▶ Task input:
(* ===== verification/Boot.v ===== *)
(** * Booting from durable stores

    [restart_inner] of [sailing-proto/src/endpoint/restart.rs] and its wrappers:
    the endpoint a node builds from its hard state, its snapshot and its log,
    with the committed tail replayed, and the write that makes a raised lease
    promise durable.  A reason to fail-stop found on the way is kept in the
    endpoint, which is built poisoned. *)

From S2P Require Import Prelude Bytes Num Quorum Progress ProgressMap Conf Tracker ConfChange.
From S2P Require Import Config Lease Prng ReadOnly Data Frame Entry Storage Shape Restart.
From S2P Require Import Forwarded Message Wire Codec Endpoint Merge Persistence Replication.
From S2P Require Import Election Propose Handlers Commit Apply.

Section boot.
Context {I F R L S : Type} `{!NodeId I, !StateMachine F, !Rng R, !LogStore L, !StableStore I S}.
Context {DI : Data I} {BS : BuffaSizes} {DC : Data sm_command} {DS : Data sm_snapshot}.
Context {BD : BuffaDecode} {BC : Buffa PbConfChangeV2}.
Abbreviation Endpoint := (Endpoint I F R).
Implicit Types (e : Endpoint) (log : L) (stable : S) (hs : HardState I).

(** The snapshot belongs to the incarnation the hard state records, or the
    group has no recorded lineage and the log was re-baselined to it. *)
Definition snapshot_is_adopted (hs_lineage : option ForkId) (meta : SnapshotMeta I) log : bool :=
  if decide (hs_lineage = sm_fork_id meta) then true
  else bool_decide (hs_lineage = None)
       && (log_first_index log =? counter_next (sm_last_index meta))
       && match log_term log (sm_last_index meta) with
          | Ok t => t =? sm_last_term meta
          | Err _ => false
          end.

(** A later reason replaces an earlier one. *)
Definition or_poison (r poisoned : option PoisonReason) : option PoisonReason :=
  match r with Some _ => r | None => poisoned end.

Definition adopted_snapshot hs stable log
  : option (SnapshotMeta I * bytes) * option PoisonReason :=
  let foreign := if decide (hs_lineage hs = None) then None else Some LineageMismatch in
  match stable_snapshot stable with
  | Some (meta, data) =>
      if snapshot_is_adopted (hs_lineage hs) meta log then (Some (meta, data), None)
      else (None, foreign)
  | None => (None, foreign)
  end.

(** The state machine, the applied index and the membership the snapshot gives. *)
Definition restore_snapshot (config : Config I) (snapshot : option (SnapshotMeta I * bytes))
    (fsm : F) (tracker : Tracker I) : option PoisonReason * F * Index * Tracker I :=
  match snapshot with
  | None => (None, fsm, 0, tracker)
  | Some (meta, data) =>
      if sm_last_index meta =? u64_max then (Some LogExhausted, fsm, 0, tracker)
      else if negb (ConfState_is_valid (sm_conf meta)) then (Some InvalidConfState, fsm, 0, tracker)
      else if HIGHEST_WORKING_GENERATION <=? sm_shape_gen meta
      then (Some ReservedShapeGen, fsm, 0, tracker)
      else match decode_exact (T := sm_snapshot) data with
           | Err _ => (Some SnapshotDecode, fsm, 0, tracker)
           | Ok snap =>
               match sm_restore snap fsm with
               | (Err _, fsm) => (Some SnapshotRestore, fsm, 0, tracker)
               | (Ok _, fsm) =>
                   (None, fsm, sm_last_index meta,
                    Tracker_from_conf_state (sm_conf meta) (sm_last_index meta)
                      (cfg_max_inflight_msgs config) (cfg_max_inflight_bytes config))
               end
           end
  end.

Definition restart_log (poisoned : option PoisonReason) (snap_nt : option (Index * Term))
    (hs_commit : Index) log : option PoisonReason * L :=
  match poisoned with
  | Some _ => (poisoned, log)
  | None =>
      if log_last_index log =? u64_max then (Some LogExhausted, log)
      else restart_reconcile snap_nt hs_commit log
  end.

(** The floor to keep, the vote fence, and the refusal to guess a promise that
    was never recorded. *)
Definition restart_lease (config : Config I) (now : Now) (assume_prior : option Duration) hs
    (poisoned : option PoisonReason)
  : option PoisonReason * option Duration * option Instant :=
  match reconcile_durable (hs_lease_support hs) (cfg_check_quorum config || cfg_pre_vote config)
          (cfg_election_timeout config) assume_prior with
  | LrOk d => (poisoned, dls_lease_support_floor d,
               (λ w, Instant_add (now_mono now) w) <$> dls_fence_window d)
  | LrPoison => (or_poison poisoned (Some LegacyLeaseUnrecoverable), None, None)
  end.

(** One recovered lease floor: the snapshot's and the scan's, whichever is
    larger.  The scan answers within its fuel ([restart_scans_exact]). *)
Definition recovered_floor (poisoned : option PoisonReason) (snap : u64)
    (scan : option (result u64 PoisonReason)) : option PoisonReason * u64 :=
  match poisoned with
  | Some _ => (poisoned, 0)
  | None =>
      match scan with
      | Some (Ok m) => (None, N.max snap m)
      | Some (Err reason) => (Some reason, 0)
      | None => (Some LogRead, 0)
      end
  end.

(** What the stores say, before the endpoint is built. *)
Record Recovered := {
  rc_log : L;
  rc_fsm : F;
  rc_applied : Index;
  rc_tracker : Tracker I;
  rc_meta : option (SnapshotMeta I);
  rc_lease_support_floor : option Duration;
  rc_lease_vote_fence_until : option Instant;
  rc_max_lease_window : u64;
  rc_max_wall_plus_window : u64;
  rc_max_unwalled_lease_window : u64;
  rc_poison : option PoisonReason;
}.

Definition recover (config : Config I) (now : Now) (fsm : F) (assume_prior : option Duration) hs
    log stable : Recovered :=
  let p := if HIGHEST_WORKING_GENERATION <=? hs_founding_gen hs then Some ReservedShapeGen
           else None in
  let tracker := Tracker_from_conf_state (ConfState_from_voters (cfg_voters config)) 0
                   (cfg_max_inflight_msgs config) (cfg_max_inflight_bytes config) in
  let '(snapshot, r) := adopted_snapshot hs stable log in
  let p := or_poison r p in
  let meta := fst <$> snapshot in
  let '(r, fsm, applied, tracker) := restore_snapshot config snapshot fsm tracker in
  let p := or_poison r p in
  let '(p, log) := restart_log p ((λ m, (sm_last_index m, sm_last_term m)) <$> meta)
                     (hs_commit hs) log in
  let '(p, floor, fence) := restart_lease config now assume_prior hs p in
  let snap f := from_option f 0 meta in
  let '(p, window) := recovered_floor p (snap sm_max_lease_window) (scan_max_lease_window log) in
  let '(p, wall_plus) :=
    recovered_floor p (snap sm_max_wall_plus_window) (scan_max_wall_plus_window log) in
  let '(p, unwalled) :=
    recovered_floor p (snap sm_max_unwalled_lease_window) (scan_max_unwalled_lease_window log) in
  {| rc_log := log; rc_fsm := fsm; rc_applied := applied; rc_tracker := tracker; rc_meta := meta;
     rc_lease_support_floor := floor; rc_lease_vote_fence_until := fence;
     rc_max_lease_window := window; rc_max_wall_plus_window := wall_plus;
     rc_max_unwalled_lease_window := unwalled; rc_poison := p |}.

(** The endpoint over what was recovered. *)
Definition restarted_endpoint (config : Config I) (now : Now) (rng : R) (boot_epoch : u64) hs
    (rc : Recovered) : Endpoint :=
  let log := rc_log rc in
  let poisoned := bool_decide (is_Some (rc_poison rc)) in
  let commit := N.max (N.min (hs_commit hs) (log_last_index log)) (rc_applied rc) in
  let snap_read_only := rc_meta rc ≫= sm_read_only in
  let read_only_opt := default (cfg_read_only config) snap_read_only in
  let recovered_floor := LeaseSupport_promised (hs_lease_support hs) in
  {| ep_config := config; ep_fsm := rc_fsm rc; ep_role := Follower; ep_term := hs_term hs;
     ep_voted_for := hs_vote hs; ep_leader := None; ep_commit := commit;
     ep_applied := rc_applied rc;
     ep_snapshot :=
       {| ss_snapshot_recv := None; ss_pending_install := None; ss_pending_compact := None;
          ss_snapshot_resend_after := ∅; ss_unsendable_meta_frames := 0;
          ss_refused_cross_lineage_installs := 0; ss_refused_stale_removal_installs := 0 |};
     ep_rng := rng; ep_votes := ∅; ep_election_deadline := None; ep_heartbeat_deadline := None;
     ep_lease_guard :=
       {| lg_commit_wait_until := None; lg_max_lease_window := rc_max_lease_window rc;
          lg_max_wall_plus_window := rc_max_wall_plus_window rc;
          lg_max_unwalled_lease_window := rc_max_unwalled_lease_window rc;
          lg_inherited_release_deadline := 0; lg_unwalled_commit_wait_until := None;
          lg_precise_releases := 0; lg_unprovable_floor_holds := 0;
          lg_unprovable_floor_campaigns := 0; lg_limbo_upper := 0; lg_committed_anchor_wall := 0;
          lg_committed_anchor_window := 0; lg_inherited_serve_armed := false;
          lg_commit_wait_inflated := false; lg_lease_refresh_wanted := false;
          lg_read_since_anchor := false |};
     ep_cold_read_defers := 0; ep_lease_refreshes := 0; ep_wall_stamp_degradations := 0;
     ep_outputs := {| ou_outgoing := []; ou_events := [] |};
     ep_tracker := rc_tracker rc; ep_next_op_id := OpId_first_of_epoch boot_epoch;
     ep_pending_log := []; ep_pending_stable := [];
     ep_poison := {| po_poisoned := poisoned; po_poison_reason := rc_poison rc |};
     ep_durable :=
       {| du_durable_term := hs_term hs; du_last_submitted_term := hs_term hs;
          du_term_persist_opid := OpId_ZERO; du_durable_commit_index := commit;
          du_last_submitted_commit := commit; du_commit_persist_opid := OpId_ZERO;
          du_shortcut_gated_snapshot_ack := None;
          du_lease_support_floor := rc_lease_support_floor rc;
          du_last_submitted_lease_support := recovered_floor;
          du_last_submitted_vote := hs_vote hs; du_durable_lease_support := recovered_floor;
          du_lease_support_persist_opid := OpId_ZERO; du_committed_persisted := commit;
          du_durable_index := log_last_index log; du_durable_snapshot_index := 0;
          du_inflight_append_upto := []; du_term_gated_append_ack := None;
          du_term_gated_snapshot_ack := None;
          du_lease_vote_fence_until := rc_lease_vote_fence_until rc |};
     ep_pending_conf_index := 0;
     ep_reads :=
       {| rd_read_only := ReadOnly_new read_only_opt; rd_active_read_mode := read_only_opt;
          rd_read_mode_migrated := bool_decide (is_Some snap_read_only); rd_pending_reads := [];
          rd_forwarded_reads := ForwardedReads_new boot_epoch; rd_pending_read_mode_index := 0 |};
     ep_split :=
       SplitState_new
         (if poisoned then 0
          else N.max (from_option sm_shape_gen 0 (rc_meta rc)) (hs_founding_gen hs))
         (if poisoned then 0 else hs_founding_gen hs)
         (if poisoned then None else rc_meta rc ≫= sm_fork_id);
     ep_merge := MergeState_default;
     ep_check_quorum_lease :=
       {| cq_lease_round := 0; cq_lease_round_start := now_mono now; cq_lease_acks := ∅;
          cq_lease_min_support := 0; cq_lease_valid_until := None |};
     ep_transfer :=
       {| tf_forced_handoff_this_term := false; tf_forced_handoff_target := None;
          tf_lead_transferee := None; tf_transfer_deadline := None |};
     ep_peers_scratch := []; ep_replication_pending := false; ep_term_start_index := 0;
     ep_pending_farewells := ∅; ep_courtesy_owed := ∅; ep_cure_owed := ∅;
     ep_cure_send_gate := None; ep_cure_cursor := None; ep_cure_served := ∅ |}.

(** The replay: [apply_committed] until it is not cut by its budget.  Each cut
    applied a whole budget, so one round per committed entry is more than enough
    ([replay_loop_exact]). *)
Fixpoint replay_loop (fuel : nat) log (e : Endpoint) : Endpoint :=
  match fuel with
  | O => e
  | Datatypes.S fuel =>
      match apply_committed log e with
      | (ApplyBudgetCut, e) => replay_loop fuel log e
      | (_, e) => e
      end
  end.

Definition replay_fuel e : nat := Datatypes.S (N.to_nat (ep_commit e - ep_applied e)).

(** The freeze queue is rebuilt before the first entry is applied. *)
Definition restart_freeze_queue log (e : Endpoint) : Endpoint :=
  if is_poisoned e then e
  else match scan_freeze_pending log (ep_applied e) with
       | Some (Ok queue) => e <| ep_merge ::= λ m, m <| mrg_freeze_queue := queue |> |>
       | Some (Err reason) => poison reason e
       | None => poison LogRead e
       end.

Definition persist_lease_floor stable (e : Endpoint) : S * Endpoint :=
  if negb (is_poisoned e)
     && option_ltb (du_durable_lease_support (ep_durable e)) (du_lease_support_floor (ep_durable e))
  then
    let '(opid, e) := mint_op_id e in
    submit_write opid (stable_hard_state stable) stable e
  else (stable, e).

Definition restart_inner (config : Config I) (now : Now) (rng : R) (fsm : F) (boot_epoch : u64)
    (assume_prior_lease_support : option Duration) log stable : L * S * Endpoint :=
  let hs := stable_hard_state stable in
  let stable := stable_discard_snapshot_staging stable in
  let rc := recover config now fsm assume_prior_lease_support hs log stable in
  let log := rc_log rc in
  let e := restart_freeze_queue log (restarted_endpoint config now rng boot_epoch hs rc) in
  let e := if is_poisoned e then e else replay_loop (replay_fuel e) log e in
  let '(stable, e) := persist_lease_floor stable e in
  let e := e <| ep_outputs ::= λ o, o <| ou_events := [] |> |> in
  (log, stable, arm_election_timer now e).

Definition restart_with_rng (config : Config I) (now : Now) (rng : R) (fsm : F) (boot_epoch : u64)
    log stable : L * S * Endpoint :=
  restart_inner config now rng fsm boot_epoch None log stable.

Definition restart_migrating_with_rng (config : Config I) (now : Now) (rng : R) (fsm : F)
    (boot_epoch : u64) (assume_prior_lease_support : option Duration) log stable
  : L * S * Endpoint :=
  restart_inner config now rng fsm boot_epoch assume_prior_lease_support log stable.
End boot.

▶ Aim of the task:
Above are some lines. Repeat exactly, and only, those from the line that has "cq_lease_acks := ∅;" through the line that has "([replay_loop_exact]). *)".

▶ Written solution:
       {| cq_lease_round := 0; cq_lease_round_start := now_mono now; cq_lease_acks := ∅;
          cq_lease_min_support := 0; cq_lease_valid_until := None |};
     ep_transfer :=
       {| tf_forced_handoff_this_term := false; tf_forced_handoff_target := None;
          tf_lead_transferee := None; tf_transfer_deadline := None |};
     ep_peers_scratch := []; ep_replication_pending := false; ep_term_start_index := 0;
     ep_pending_farewells := ∅; ep_courtesy_owed := ∅; ep_cure_owed := ∅;
     ep_cure_send_gate := None; ep_cure_cursor := None; ep_cure_served := ∅ |}.

(** The replay: [apply_committed] until it is not cut by its budget.  Each cut
    applied a whole budget, so one round per committed entry is more than enough
    ([replay_loop_exact]). *)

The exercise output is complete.